• **Exercise goal**: The data below holds a line containing "Section Docs." and a line containing "eapply stored_bind; [apply resolve_spec|]."; please quote exactly those two lines and every line between them, and nothing else.

• **Records for this exercise**:
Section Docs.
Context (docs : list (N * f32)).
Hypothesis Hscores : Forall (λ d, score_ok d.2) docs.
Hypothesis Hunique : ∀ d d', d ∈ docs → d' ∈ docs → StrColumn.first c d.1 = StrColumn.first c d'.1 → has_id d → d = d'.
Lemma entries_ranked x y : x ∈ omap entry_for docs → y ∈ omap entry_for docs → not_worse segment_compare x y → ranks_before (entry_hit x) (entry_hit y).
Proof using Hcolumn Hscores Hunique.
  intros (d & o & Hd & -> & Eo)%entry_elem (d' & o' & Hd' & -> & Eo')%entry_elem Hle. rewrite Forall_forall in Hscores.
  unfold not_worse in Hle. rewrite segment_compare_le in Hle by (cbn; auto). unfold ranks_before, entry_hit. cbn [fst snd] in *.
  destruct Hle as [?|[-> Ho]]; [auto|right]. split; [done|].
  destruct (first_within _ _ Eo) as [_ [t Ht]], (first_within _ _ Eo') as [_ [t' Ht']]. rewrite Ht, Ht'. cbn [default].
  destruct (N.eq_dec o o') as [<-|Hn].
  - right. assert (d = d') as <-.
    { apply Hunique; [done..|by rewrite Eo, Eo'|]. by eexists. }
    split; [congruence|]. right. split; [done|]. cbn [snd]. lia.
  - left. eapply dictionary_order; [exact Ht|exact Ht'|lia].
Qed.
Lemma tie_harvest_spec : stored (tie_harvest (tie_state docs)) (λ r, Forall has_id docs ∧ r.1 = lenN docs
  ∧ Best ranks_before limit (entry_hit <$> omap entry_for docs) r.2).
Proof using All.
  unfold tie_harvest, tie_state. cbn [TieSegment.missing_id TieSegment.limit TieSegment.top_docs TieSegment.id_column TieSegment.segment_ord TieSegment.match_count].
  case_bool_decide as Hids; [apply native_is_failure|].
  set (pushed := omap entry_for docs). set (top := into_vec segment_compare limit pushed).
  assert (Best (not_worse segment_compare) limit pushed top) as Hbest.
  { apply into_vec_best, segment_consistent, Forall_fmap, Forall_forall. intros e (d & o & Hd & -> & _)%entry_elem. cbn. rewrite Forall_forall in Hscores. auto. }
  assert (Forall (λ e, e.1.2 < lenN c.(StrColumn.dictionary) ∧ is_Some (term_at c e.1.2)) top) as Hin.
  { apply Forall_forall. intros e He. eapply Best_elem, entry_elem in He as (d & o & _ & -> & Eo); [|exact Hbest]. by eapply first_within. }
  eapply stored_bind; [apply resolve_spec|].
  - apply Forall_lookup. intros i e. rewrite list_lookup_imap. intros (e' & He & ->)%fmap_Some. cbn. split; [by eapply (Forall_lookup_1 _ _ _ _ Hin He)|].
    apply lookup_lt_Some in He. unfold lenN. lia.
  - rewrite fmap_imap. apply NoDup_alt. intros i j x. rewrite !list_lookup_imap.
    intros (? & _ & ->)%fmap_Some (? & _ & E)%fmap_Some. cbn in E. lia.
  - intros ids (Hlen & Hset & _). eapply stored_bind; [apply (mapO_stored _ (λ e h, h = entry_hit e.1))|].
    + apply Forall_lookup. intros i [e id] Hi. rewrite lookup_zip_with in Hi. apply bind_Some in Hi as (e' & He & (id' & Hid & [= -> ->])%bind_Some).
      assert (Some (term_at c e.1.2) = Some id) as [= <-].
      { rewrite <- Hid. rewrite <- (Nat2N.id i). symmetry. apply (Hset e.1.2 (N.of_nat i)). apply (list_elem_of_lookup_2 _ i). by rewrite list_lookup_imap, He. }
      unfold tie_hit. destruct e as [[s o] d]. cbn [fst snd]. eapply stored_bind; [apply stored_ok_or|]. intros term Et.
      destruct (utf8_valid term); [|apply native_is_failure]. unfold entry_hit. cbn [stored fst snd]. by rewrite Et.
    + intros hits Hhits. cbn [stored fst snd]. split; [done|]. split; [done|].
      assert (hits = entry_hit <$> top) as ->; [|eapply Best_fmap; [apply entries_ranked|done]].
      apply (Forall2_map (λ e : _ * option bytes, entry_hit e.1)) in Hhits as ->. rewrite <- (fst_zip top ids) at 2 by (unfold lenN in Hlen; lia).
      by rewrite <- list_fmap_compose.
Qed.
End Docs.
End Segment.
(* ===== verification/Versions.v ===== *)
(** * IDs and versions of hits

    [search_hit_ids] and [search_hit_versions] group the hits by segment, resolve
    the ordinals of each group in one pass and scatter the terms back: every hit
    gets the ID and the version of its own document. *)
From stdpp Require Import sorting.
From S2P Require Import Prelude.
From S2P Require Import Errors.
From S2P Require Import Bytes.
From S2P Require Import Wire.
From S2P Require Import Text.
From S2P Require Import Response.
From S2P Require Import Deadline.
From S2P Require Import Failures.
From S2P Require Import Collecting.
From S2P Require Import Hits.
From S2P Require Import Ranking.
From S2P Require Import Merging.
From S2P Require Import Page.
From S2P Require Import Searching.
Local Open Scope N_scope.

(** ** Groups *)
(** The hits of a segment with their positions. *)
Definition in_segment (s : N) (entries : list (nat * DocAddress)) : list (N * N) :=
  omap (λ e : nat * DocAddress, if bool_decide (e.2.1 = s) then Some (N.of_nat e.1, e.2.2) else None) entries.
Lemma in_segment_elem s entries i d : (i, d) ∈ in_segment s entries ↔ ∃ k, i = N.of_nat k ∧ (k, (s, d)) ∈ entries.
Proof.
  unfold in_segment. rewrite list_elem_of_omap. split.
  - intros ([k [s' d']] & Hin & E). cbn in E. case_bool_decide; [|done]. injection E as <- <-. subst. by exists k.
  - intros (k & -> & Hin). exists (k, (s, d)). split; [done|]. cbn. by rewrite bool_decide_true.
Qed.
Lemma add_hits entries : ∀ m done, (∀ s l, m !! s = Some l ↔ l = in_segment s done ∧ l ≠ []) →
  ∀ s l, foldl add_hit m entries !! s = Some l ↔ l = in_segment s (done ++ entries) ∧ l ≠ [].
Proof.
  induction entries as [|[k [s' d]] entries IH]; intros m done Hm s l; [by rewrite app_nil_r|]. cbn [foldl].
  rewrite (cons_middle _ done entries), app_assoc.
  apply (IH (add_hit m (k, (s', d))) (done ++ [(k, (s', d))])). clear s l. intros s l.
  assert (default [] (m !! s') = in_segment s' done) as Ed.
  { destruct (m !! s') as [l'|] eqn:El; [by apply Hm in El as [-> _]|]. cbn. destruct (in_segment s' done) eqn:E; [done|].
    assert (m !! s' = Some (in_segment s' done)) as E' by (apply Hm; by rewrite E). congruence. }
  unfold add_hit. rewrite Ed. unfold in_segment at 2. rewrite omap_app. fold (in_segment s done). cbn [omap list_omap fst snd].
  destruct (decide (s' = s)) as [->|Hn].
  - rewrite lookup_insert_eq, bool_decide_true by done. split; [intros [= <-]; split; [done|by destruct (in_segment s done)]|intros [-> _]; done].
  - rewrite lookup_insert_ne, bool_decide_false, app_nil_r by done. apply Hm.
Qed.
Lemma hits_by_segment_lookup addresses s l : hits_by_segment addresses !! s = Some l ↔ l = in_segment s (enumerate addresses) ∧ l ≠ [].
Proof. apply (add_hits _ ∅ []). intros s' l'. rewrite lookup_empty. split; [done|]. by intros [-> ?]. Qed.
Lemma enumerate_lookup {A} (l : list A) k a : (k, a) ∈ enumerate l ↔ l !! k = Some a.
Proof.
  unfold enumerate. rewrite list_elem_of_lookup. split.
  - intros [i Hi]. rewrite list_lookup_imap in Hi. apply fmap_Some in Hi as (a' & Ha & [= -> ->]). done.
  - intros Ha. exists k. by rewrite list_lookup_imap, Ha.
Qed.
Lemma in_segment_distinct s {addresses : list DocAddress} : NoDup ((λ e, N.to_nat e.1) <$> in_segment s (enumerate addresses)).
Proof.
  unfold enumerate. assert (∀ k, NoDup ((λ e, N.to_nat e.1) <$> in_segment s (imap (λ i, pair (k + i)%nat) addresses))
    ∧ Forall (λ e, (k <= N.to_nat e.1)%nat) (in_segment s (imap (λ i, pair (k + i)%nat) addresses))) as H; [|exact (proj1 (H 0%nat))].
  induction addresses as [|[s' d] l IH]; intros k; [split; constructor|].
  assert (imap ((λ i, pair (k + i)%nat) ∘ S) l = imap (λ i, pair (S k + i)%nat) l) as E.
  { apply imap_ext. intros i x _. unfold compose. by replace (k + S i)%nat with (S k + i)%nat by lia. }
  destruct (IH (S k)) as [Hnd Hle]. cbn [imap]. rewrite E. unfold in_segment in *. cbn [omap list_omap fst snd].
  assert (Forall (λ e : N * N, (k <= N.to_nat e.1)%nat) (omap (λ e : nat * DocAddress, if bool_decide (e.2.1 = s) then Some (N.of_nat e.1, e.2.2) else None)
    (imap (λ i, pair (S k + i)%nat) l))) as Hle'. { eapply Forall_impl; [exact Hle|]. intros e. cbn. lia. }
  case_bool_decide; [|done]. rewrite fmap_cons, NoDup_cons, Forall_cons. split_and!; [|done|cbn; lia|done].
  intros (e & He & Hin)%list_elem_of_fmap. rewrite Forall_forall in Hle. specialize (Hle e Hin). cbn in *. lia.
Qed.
---
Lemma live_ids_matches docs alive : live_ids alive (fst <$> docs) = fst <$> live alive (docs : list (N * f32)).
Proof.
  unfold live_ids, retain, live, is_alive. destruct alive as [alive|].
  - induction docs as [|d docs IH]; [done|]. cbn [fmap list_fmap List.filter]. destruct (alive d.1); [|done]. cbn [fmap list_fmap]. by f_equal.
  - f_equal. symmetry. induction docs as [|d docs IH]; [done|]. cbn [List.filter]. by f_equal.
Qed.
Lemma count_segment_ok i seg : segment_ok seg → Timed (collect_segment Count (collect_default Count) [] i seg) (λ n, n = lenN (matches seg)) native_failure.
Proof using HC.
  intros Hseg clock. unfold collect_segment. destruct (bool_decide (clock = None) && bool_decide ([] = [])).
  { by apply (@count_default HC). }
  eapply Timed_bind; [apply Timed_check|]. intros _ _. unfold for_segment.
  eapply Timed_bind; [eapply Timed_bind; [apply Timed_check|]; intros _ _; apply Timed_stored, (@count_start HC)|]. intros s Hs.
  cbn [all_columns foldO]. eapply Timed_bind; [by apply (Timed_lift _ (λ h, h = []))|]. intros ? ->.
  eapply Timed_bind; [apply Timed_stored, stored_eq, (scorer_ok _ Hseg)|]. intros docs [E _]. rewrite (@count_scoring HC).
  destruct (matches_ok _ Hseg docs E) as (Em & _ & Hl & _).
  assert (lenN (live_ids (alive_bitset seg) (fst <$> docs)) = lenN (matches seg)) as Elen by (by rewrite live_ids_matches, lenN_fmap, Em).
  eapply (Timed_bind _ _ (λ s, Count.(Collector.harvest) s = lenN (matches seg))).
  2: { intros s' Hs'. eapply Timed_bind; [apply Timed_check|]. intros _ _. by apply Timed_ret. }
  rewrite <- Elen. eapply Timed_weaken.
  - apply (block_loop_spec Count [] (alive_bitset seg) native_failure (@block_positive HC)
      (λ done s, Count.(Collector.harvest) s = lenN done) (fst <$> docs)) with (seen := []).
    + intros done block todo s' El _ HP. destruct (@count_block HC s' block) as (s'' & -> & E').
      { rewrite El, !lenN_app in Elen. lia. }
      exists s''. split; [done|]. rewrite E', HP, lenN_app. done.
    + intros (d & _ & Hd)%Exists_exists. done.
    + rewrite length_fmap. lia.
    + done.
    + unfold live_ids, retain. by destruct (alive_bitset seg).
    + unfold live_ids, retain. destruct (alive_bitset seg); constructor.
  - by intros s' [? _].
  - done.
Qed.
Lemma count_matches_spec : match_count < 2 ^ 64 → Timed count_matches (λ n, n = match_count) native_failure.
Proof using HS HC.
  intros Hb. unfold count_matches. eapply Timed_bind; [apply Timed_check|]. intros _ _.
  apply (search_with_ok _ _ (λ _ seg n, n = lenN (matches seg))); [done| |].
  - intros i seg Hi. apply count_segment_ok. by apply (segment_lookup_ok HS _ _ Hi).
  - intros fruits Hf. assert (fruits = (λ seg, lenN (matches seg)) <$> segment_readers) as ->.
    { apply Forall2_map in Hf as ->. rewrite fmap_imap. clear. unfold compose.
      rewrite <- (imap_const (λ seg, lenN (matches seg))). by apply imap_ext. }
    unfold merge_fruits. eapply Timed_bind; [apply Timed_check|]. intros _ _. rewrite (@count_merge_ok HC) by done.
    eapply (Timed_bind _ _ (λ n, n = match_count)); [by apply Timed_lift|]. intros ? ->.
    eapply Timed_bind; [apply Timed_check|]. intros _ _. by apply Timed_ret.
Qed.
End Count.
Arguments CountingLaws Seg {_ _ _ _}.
* * *
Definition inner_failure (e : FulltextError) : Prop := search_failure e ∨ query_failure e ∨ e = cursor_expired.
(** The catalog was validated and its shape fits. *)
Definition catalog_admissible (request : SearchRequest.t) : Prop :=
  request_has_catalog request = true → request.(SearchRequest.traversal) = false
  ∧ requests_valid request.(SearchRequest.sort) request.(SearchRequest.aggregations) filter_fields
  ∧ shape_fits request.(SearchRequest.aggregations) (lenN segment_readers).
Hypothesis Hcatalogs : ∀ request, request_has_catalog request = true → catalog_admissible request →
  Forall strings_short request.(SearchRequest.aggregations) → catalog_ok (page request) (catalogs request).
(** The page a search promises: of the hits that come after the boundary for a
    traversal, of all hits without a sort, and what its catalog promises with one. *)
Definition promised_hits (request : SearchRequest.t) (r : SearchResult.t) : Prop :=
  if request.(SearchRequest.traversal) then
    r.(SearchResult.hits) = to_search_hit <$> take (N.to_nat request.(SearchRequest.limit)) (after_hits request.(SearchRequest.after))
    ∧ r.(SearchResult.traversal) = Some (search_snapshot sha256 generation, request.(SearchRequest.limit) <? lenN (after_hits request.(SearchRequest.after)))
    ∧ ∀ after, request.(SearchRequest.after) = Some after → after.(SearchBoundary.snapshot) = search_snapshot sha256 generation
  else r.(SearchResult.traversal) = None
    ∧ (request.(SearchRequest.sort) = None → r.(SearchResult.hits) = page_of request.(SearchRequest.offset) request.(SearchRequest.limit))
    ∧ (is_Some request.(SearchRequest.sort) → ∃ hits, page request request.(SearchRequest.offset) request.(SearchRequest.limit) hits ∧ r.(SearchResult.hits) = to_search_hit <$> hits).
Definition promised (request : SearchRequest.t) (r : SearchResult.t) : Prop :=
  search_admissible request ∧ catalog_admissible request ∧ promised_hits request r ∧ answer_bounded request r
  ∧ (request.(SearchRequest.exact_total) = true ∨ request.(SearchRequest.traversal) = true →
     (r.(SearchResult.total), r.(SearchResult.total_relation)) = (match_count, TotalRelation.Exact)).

• **Solution to this task**:
Section Docs.
Context (docs : list (N * f32)).
Hypothesis Hscores : Forall (λ d, score_ok d.2) docs.
Hypothesis Hunique : ∀ d d', d ∈ docs → d' ∈ docs → StrColumn.first c d.1 = StrColumn.first c d'.1 → has_id d → d = d'.
Lemma entries_ranked x y : x ∈ omap entry_for docs → y ∈ omap entry_for docs → not_worse segment_compare x y → ranks_before (entry_hit x) (entry_hit y).
Proof using Hcolumn Hscores Hunique.
  intros (d & o & Hd & -> & Eo)%entry_elem (d' & o' & Hd' & -> & Eo')%entry_elem Hle. rewrite Forall_forall in Hscores.
  unfold not_worse in Hle. rewrite segment_compare_le in Hle by (cbn; auto). unfold ranks_before, entry_hit. cbn [fst snd] in *.
  destruct Hle as [?|[-> Ho]]; [auto|right]. split; [done|].
  destruct (first_within _ _ Eo) as [_ [t Ht]], (first_within _ _ Eo') as [_ [t' Ht']]. rewrite Ht, Ht'. cbn [default].
  destruct (N.eq_dec o o') as [<-|Hn].
  - right. assert (d = d') as <-.
    { apply Hunique; [done..|by rewrite Eo, Eo'|]. by eexists. }
    split; [congruence|]. right. split; [done|]. cbn [snd]. lia.
  - left. eapply dictionary_order; [exact Ht|exact Ht'|lia].
Qed.
Lemma tie_harvest_spec : stored (tie_harvest (tie_state docs)) (λ r, Forall has_id docs ∧ r.1 = lenN docs
  ∧ Best ranks_before limit (entry_hit <$> omap entry_for docs) r.2).
Proof using All.
  unfold tie_harvest, tie_state. cbn [TieSegment.missing_id TieSegment.limit TieSegment.top_docs TieSegment.id_column TieSegment.segment_ord TieSegment.match_count].
  case_bool_decide as Hids; [apply native_is_failure|].
  set (pushed := omap entry_for docs). set (top := into_vec segment_compare limit pushed).
  assert (Best (not_worse segment_compare) limit pushed top) as Hbest.
  { apply into_vec_best, segment_consistent, Forall_fmap, Forall_forall. intros e (d & o & Hd & -> & _)%entry_elem. cbn. rewrite Forall_forall in Hscores. auto. }
  assert (Forall (λ e, e.1.2 < lenN c.(StrColumn.dictionary) ∧ is_Some (term_at c e.1.2)) top) as Hin.
  { apply Forall_forall. intros e He. eapply Best_elem, entry_elem in He as (d & o & _ & -> & Eo); [|exact Hbest]. by eapply first_within. }
  eapply stored_bind; [apply resolve_spec|].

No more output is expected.